Many of the group took the opportunity to climb to the top of the Pew Tor where there were some excellent views across the valley to Kings Tor and beyond.

Leaving Pew Tor we swung north east and made our way close to Whitworth Common heading towards Merrivale. En route we passed close to the very distinctive looking Vixen Tor.

We didn't venture up Vixen Tor but made our way clockwise around it. Following a clear path, we soon came upon the Tavistock to Princetown road and we made our way down past Merrivale Quarry along the road.


We passed the Merrivale pub just before our lunch break down by the river Walkham and a few of the ramblers decided that the pub could provide some better quality refreshments than the river.
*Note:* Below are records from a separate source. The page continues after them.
(** ** Concrete requests *)

Module Example_admin_api.
Import Access.Example_access.
#[local] Existing Instance toy.

Definition purge_args : arguments := {["did" := VStr alice; "confirmToken" := VStr "t"; "force" := VOther]}.
Definition asked := asks "Bearer secret" "" alice.

Lemma admin_gate_witness :
  let a := {| userDID := alice; isAdmin := true; adminDIDs := [alice] |} in
  (endpoint "secret" toy_parse guard asked (Some "{ x }") Works true true tables settings).1 = Ok a /\
  ask (Mutation (admin_schema true)) "purgeActor" {| auth := a; handle := "" |} purge_args = Ok (Some (CPurgeActor alice "t")) /\
  alice ∈ admin_pieces (default "" (settings !! "admin_dids")).
Proof.
  intros a. split; [vm_compute; reflexivity|]. split; [vm_compute; reflexivity|].
  destruct (admin_gate "secret" toy_parse guard asked (Some "{ x }") Works true true tables settings a true) as [Hm _];
    [vm_compute; reflexivity|].
  destruct (Hm "purgeActor" purge_args (CPurgeActor alice "t")) as [[_ Hin]|[_ Hn]]; [vm_compute; reflexivity|exact Hin|].
  inversion Hn.
Defined.

(** A user that is no administrator sees its own session, and nothing else of the
    system; without a user there is no session, and no error. *)
Definition bob : viewer := {| auth := {| userDID := "did:plc:bob"; isAdmin := false; adminDIDs := [alice] |}; handle := "" |}.
Example bob_asks :
  (f_name <$> List.filter (fun f => match f_resolve f bob ∅ with Ok (Some _) => true | _ => false end)
     (buildQueryType ++ buildMutationType)) = ["currentSession"; "viewerLabelPreferences"].
Proof. vm_compute. reflexivity. Qed.
Example nobody_asks : let nobody := {| auth := {| userDID := ""; isAdmin := false; adminDIDs := [] |}; handle := "" |} in
  ask (Query (Build [] [])) "currentSession" nobody ∅ = Ok None /\
  ask (Query (Build [] [])) "viewerLabelPreferences" nobody ∅ = Err "authentication required".
Proof. split; vm_compute; reflexivity. Qed.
I agreed with them but didn't partake of the amber nectar on this occasion.

So did a group of riders since their horses were tied up just outside whilst the riders were inside enjoying a drink, just like a wild west saloon.


The old Merrivale Bridge was where many of us took our lunch break and it was relatively sheltered there, certainly compared with the top of Pew Tor it was.

After a 30 minute lunch break, we climbed up to the new bridge and crossed the main road again, making our way down the other side of the river, along tracks passing relatively close to Kings Tor.

We left the track we made our way through woods crossing small streams running down down to the Walkham below.

Coming out of the woods, we crossed footpaths through farmers fields and, although there were no stiles on the first section of the walk, we made up for it on the return leg.

We must have climbed over at least six stiles as we made our way back to Walkhampton.

In one field we had to avoid animals which looked suspiciously like bulls, strange how the leading group of ladies suddenly became back markers.

Successfully navigating the bulls, we found ourselves at Walkhampton Church. This very attractive church is at the top of the hill leading back to the village and one of the group who came from the area was able to confirm that many descendents of many of those buried in the churchyard in the 1700s still live in the village.


The church steeple was surprisingly high for a small village church and there was a gargoyle near the top which protruded some five feet with a face at the end.


Passing through the churchard we made our way downhill and back into the village of Walkhampton again at about 3.30 PM, after a pleasant nine mile walk in good walking conditions.

Those of us, including the leader of the day John Davey, were now keen to get home to catch the Rugby World Cup semi final between New Zealand and France.

We caught most of the second half to see France make a superb come back and beat the odds on favourites. Good game !!